Kamala Harris’ appointment as Vice President of the USA comes in the midst of rising activism for equality and during a pandemic which has put a spotlight on social inequalities.
Kamala Harris’ election as the first Black woman to be Vice President of the USA has drawn many news headlines about ceilings being shattered. It is certainly a major step forward and comes at a time of concern that Covid-19 could drive working women backwards, with reports of women losing their jobs and dropping out of the workforce in large numbers. But it also comes at a juncture when the struggle for equal rights has been at a high with the Black Lives Matter movement and the #MeToo movement galvanising many people, particularly the young.
Covid-19 has accentuated the inequalities that exist in every part of our societies. It is people in often low paid, frontline jobs who have kept the country functioning who have had to bear the brunt of the Covid risks and exhaustion [speaking to friends in social care and education the sense of fatigue is crystal clear] and it is likely to be people from the most disadvantaged groups who will face the worst of the economic recession that will follow.
We are at a time of much change – every day there is turbulence, whether it is related to Covid, to recession, to automation, to climate change or to all the social elements linked to these…It is vital that, as uncertain as things are, there is some sort of vision that gets us through this, an idea of who we are and who we want to be.
When workingmums.co.uk we have talked to progressive employers at our virtual roundtables during Covid, several things have been clear.

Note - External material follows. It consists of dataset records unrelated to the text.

(** A parser.  The id it draws for a new edit is read from the field
    ["_uuid"] (["u0"] when absent), the deletion flag from ["_deleted"];
    a replicated edit may name its parent in ["_ancestor"]; a field
    ["_bad"] is a validation failure.  Fields whose name starts with an
    underscore do not reach [data]. *)
Definition parseDoc (doc : Body) (newEdits : bool)
  : PouchError + ParseResult :=
  let del := if decide (field "_deleted" doc = Some "true")
             then JBool true else JUndefined in
  let o := opt "available" del in
  let newRevId := default "u0" (field "_uuid" doc) in
  let shape : option (Z * string * Tree) :=
    if newEdits then
      match b_rev doc with
      | Some r =>
          '(p, i) ← parse_rev r;
          Some (p + 1, newRevId,
                [{| pos := p;
                    ids := mkNode i (opt "missing" JUndefined)
                             [mkNode newRevId o []] |}])
      | None => Some (1, newRevId, [{| pos := 1; ids := mkNode newRevId o [] |}])
      end
    else
      r ← b_rev doc;
      '(p, i) ← parse_rev r;
      match field "_ancestor" doc with
      | Some a =>
          Some (p, i,
                [{| pos := p - 1;
                    ids := mkNode a (opt "missing" JUndefined)
                             [mkNode i o []] |}])
      | None => Some (p, i, [{| pos := p; ids := mkNode i o [] |}])
      end in
  match field "_bad" doc, shape with
  | Some k, _ => inl (createError (PARSER_ERROR "doc_validation") (Some k))
  | None, None => inl (createError (PARSER_ERROR "invalid_rev") None)
  | None, Some (p, i, tree) =>
      inr {| metadata :=
               {| m_id := default "generated" (b_id doc);
                  m_rev := rev_string p i;
                  m_rev_tree := tree;
                  m_revs := None;
                  m_deleted := del |};
             data :=
               {| b_id := None; b_rev := None;
                  b_attachments := b_attachments doc;
                  b_fields :=
                    filter (fun p => negb (String.prefix "_" p.1))
                      (b_fields doc) |} |}
  end.
Lemma run_svgRef (ops : list Op) (h : Hook) : svgRef (run ops h) = svgRef h.
Proof.
  revert h. induction ops as [|o ops IH]; intros h; [reflexivity|].
  cbn. unfold run in IH. rewrite IH. apply step_svgRef.
Qed.

Lemma translate_xy (t : Transform) (p0 p1 : Point) :
  x (translate t p0 p1) == fst p0 - fst p1 * k t
  ∧ y (translate t p0 p1) == snd p0 - snd p1 * k t.
Proof.
  unfold translate.
  destruct (Qeq_bool (fst p0 - fst p1 * k t) (x t)
            && Qeq_bool (snd p0 - snd p1 * k t) (y t)) eqn:E; cbn.
  - apply andb_true_iff in E as [Ex Ey].
    apply Qeq_bool_iff in Ex, Ey. split; by symmetry.
  - split; reflexivity.
Qed.

(** The transform [scaleBy] ends in, with no translate extent set. *)
Lemma scaleBy_components (se : Q * Q) (e : Extent) (t : Transform) (f : Q) :
  let t' := scaleBy se None e t f in
  let c := centroid e in
  k t' == Qmax (fst se) (Qmin (snd se) (k t * f))
  ∧ x t' == fst c - invertX t (fst c) * k t'
  ∧ y t' == snd c - invertY t (snd c) * k t'.
Proof.
  intros t' c. unfold t', scaleBy, scaleTo, constrain.
  rewrite translate_k.
  destruct (translate_xy (scale se t (k t * f)) (centroid e) (Transform_invert t (centroid e)))
    as [Hx Hy].
  split_and!; [apply scale_k_eq | exact Hx | exact Hy].
Qed.

(** What [fitToContent] installs when it does not return early. *)
Lemma fitToContent_components (h : Hook) (r : Rect) (b : Bounds) (p : Q) :
  svgRef h = Some r →
  ¬ width r == 0 → ¬ height r == 0 → ¬ bwidth b == 0 → ¬ bheight b == 0 →
  let s := min3 ((width r - p * 2) / bwidth b) ((height r - p * 2) / bheight b)
                (snd (scaleExtent (config h))) in
  let t := transform (fitToContent h (Some b) p) in
  k t == s
  ∧ x t == width r / 2 - s * (bx b + bwidth b / 2)
  ∧ y t == height r / 2 - s * (by_ b + bheight b / 2).
Proof.
  intros Hsvg HW HH Hbw Hbh s t. unfold t, fitToContent. rewrite Hsvg.
  rewrite (Qeq_bool_false_ne _ _ HW), (Qeq_bool_false_ne _ _ HH),
          (Qeq_bool_false_ne _ _ Hbw), (Qeq_bool_false_ne _ _ Hbh).
  cbn [orb]. unfold setTransform, D3Zoom.transform. cbn [transform].
  match goal with
  | |- k (Transform_scale (Transform_translate _ ?tx ?ty) ?s') == _ ∧ _ =>
      destruct (identity_translate_scale tx ty s') as (-> & -> & ->)
  end.
  by split_and!.
Qed.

That engagement with employees – all of them – is vital, that developing resilience is essential and that well being initiatives have to be totally embedded in the workplace, that Covid has, to some degree, flattened hierarchies [the idea that on Zoom people are more on the same level than in formal meetings, although clearly not everyone can operate remotely and many have issues with remote working], that those who understood the benefits of diversity and inclusion are still committed to it – and more so after BLM – and that operating in an agile manner is something that is here to stay, with those who were prepared finding the transition to Covid working the smoothest.
You can shout and rail against the turbulence, but it is clear that it will do no good. The only way forward is to adapt. That means being prepared to pivot on the everyday things, but also to have some solid sense of where you want to go, to offer a sense of hope and to take people with you. As the US elections show fear and division don’t get you anywhere positive.